"""

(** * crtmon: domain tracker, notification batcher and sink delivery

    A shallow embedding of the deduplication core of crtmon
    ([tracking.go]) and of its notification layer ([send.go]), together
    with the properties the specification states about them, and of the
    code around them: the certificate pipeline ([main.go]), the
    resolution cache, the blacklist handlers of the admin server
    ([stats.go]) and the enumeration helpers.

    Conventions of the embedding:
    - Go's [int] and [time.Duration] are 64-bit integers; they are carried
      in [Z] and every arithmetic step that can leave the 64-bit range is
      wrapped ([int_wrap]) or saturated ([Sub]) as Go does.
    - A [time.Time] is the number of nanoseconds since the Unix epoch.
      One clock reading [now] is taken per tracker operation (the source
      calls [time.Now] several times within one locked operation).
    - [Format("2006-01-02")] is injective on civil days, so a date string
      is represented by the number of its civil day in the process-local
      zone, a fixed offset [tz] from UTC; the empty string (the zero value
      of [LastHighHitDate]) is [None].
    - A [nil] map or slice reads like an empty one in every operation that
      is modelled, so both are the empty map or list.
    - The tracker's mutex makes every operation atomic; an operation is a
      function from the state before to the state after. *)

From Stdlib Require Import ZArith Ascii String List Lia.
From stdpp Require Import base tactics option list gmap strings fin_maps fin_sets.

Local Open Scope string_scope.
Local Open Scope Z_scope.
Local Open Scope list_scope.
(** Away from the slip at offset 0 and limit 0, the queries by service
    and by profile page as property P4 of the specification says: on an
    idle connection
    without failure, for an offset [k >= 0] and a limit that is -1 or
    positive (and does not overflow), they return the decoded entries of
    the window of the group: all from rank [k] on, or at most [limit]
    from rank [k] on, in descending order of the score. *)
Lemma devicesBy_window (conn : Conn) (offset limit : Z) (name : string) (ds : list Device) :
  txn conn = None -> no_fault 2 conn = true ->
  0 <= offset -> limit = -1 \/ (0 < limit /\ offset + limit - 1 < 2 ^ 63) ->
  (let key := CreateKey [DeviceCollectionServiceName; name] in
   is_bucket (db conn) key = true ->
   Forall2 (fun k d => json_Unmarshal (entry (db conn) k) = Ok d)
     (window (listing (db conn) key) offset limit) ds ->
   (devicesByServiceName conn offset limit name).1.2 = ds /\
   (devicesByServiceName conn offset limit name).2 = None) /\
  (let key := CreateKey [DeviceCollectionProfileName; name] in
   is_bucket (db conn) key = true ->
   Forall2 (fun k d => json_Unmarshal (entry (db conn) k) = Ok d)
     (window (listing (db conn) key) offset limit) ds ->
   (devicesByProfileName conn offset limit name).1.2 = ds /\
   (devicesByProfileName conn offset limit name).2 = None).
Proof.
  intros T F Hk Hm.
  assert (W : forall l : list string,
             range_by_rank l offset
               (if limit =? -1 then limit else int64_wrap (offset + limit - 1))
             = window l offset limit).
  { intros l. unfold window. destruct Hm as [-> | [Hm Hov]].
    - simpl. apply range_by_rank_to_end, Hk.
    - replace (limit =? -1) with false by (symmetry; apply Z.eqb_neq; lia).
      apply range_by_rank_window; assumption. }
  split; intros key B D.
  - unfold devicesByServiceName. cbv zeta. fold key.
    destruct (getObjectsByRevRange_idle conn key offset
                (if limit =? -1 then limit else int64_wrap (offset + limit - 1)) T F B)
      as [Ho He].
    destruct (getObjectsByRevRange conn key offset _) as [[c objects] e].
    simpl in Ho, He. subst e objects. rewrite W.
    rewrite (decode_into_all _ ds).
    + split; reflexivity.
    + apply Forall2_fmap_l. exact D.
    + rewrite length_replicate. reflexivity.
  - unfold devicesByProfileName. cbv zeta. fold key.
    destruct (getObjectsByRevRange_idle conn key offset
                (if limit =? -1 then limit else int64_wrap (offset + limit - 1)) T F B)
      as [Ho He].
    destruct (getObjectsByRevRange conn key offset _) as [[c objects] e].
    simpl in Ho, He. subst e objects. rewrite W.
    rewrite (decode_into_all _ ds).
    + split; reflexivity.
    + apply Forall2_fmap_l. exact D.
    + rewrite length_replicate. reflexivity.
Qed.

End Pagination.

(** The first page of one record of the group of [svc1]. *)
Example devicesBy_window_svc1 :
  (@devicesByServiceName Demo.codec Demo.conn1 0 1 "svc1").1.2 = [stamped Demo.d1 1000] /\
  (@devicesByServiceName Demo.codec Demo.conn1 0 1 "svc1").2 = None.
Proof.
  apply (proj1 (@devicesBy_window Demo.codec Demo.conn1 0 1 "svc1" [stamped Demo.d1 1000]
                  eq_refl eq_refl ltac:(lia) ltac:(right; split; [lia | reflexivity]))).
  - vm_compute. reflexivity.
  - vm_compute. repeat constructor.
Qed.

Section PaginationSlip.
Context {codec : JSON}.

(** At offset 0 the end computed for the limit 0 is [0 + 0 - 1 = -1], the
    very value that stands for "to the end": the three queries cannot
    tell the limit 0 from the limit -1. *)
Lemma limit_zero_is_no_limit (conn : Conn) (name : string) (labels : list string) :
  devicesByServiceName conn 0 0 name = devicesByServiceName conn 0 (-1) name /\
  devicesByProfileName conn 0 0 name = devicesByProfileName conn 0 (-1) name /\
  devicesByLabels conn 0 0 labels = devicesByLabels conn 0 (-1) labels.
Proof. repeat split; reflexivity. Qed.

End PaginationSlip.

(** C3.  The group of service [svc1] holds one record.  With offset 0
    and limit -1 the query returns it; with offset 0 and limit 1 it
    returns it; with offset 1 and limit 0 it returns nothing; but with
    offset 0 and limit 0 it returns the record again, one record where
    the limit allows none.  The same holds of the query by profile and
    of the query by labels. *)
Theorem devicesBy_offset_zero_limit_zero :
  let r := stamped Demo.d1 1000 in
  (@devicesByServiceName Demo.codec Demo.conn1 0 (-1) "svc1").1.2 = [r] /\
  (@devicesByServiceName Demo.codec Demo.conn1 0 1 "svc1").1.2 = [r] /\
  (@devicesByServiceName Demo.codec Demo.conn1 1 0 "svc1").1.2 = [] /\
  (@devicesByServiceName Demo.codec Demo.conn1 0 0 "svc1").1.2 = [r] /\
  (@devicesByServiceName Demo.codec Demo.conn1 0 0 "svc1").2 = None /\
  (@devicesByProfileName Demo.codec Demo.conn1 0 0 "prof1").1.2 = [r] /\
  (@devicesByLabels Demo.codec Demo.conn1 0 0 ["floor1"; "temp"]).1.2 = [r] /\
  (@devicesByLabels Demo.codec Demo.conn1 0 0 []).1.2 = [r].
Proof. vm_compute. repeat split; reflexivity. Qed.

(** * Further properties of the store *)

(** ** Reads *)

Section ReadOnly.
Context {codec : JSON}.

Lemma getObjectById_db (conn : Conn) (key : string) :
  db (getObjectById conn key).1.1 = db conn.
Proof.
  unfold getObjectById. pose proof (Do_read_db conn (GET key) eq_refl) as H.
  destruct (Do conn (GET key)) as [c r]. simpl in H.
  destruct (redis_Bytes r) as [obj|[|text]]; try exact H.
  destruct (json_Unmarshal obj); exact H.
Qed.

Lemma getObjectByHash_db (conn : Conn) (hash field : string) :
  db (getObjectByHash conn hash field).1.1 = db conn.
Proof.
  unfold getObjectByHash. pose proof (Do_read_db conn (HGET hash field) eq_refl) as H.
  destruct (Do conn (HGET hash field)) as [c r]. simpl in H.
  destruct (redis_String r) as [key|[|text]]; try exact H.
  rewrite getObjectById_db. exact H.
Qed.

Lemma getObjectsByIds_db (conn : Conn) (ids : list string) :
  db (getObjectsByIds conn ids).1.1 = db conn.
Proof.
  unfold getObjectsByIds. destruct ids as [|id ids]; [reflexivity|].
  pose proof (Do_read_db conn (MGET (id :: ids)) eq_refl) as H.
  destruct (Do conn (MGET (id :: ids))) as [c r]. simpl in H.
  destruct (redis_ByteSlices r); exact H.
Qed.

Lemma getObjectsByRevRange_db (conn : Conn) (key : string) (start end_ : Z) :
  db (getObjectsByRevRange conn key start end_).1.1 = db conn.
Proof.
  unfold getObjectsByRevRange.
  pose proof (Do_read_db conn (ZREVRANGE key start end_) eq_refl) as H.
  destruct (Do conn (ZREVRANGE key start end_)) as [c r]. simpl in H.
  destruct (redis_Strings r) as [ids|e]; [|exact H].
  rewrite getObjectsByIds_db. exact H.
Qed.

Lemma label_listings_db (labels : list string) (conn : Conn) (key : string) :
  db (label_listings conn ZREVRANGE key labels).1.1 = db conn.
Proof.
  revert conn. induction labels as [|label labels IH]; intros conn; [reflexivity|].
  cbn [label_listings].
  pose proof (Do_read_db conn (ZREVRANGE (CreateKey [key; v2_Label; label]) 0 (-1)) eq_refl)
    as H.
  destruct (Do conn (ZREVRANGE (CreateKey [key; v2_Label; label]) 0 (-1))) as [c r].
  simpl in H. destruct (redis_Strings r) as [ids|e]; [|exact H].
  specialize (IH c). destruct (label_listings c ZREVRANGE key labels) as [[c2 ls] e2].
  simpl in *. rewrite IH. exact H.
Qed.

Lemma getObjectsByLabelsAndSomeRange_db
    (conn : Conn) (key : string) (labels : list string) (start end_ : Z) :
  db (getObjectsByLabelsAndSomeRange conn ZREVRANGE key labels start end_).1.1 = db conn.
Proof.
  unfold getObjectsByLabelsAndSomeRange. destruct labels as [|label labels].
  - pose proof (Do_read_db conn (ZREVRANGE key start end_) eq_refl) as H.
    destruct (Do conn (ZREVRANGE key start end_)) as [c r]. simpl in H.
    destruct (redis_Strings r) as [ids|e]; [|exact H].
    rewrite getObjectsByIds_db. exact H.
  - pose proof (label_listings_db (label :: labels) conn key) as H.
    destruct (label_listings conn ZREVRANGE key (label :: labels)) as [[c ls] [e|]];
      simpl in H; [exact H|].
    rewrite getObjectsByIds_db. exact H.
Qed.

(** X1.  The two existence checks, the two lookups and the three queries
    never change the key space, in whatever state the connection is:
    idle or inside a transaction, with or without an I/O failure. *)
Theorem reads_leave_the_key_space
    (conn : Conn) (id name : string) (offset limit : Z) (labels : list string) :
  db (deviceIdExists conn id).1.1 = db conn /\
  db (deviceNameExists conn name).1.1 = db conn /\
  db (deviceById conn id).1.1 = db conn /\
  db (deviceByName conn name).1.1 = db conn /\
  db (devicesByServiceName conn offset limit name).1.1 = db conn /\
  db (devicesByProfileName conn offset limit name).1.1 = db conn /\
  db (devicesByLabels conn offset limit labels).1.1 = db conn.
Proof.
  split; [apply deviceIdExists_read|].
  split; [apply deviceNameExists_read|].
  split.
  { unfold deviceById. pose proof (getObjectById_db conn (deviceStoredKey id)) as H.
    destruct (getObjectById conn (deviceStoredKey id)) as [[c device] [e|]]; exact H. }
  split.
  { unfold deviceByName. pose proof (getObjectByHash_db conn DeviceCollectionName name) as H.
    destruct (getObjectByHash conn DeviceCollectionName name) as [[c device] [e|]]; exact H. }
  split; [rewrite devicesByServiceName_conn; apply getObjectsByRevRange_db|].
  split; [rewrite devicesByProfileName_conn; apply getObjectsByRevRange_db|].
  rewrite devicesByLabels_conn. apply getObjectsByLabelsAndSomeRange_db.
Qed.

"""
"""

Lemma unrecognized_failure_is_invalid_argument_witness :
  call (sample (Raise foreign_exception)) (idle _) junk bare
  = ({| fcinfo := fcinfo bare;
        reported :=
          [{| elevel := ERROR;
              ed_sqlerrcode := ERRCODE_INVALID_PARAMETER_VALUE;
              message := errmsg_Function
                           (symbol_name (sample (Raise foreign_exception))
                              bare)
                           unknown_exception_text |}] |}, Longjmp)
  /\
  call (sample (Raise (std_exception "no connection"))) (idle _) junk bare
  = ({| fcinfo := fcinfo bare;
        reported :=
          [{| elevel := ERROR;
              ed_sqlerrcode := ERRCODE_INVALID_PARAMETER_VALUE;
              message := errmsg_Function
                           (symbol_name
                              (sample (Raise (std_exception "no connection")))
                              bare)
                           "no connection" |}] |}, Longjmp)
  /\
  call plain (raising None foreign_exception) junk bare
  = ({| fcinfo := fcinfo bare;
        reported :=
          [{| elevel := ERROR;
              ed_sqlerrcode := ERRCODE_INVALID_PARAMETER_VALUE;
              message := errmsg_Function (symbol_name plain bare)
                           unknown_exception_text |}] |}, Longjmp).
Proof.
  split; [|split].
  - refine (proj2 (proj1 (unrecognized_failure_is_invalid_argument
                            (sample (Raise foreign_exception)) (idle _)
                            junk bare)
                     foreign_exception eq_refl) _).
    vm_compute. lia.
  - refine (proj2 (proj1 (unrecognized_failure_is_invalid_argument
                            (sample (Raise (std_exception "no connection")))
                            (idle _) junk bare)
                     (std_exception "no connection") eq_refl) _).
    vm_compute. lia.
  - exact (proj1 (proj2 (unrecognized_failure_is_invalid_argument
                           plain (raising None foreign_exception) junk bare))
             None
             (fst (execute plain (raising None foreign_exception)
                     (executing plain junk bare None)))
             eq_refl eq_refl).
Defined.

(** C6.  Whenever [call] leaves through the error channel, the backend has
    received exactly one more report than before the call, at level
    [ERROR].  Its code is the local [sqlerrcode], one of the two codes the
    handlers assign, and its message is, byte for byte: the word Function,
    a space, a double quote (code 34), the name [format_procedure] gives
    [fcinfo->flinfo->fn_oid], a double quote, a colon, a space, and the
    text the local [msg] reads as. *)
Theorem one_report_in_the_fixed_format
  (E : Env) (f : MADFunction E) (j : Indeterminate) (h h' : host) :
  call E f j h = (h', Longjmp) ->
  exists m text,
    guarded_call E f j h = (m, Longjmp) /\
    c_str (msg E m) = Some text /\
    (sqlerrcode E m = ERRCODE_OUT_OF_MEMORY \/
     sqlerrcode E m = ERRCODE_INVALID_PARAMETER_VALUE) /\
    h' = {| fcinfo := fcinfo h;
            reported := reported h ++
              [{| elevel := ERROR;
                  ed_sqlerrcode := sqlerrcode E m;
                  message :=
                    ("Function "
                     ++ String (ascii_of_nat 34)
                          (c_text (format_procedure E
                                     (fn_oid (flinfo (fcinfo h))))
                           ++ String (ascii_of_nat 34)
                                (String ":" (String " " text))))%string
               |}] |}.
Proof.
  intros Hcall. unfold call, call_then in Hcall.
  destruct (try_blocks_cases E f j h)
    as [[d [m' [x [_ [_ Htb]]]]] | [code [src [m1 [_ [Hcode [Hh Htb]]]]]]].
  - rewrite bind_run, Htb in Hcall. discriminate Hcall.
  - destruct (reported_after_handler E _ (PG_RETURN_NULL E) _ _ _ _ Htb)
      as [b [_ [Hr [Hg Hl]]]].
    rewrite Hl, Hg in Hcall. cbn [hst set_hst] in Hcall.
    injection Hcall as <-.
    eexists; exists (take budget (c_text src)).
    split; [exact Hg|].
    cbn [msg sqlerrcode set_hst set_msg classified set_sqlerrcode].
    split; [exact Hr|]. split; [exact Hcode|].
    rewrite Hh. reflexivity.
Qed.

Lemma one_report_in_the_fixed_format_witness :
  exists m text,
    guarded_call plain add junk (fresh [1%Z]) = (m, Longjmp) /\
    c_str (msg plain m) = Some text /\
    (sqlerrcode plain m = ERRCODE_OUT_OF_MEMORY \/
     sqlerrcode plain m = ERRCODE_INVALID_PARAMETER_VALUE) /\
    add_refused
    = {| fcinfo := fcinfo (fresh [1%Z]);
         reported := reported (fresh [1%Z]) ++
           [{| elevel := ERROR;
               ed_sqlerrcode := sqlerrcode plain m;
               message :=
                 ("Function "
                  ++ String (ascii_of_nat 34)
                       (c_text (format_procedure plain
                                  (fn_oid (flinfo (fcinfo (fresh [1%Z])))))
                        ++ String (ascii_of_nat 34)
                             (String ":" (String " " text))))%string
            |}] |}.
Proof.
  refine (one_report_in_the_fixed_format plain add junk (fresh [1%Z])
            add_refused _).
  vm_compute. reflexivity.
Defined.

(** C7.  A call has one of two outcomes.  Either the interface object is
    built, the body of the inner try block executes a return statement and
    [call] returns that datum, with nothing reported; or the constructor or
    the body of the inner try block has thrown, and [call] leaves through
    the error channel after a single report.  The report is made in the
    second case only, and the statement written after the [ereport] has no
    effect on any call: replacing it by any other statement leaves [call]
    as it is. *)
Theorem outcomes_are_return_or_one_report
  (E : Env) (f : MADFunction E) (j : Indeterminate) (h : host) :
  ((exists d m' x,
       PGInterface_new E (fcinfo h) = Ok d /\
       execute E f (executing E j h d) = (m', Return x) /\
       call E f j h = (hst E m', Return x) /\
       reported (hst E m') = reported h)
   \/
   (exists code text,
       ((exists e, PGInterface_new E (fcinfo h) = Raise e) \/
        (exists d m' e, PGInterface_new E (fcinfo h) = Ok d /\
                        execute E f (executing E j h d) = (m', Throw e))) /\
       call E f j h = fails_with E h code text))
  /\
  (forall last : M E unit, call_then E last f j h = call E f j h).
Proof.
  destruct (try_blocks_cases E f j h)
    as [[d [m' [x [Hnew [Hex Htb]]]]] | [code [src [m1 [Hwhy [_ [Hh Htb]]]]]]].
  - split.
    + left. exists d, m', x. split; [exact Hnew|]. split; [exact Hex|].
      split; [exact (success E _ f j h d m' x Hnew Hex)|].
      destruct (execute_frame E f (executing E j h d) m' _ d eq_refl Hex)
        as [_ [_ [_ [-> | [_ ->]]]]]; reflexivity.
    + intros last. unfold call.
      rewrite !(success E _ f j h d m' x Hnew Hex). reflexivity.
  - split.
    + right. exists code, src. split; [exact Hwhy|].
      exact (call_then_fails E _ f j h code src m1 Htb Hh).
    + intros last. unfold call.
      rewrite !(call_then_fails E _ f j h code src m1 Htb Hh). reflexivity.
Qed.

"""
"""

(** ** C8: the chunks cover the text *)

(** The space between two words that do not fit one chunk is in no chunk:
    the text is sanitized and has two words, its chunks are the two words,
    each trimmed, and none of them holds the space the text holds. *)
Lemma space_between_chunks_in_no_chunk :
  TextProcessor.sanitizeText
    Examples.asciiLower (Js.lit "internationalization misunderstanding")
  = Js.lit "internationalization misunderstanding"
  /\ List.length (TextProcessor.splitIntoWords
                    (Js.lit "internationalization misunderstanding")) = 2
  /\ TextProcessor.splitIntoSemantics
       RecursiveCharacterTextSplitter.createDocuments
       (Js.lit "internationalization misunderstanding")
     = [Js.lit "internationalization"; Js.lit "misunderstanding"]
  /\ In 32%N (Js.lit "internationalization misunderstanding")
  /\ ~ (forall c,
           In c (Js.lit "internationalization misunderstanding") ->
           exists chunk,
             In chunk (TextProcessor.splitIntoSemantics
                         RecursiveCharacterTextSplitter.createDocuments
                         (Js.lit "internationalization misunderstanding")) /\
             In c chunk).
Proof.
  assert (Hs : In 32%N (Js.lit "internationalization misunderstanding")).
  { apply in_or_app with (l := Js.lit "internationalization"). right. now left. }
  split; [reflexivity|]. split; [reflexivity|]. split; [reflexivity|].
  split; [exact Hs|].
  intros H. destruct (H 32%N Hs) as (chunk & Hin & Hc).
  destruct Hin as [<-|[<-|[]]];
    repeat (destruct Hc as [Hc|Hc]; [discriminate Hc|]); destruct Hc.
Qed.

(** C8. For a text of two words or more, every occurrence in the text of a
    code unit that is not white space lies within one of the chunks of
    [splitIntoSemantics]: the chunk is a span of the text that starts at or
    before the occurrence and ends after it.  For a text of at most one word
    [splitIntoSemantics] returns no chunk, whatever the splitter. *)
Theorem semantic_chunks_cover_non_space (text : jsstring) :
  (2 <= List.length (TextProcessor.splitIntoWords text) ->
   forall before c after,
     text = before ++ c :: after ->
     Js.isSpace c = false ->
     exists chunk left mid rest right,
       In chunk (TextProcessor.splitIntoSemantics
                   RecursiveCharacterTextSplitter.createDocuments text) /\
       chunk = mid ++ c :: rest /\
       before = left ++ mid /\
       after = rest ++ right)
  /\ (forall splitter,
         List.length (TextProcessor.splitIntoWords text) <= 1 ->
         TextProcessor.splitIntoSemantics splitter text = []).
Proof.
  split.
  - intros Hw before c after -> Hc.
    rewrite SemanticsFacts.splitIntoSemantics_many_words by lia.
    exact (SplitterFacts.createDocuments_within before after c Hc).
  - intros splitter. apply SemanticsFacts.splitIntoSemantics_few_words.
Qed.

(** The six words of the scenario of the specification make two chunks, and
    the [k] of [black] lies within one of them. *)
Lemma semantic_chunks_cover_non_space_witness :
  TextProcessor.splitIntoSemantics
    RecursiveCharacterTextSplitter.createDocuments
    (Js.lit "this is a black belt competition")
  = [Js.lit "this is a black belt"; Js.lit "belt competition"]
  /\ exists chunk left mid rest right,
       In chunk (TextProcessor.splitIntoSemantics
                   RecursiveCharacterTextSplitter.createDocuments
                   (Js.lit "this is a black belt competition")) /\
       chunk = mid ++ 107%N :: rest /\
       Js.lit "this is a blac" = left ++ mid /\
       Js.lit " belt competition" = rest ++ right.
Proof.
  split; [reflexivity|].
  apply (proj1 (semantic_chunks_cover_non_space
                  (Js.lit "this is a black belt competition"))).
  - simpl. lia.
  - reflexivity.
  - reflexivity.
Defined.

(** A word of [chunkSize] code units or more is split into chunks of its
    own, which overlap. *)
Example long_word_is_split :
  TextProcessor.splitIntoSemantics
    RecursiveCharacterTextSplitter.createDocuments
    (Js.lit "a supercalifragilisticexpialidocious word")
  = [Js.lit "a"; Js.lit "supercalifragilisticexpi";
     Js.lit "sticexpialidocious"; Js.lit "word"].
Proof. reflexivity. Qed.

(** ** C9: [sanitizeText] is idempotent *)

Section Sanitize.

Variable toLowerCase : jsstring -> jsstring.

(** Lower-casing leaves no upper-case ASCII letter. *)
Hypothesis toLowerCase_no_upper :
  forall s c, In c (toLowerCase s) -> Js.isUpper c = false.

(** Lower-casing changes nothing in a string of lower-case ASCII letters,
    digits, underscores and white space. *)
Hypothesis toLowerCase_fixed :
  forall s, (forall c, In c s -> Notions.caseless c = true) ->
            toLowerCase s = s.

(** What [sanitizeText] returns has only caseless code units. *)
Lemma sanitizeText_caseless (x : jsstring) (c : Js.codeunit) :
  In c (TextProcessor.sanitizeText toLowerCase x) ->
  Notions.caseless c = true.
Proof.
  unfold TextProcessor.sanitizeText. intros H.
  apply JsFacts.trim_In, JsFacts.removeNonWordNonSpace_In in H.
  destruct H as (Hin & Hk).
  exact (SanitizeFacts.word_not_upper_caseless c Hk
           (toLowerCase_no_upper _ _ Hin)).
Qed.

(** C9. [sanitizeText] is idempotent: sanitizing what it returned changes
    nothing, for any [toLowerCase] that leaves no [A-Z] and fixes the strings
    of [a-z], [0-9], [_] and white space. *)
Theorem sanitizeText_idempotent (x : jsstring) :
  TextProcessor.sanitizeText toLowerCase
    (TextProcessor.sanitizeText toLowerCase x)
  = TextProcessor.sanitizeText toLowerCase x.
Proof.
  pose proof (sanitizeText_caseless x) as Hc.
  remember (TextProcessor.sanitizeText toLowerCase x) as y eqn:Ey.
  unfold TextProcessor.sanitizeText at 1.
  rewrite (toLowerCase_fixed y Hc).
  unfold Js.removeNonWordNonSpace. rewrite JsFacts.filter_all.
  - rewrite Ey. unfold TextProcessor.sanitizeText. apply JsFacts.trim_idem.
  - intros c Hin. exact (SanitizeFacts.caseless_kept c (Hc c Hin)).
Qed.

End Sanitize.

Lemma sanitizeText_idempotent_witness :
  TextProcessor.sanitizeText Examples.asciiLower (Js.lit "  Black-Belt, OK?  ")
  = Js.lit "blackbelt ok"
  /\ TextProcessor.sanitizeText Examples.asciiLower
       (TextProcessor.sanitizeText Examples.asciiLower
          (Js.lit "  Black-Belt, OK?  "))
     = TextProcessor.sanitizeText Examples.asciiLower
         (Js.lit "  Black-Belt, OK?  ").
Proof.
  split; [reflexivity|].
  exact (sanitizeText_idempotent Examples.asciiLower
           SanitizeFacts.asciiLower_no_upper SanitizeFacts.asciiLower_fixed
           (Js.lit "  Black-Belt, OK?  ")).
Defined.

"""

- [Prompt] Above this instruction are the records; retype exactly the lines from the one containing "destruct (label_listings conn" up to and including the one containing "and the three queries".

- [Answer for this exercise]
    destruct (label_listings conn ZREVRANGE key (label :: labels)) as [[c ls] [e|]];
      simpl in H; [exact H|].
    rewrite getObjectsByIds_db. exact H.
Qed.

(** X1.  The two existence checks, the two lookups and the three queries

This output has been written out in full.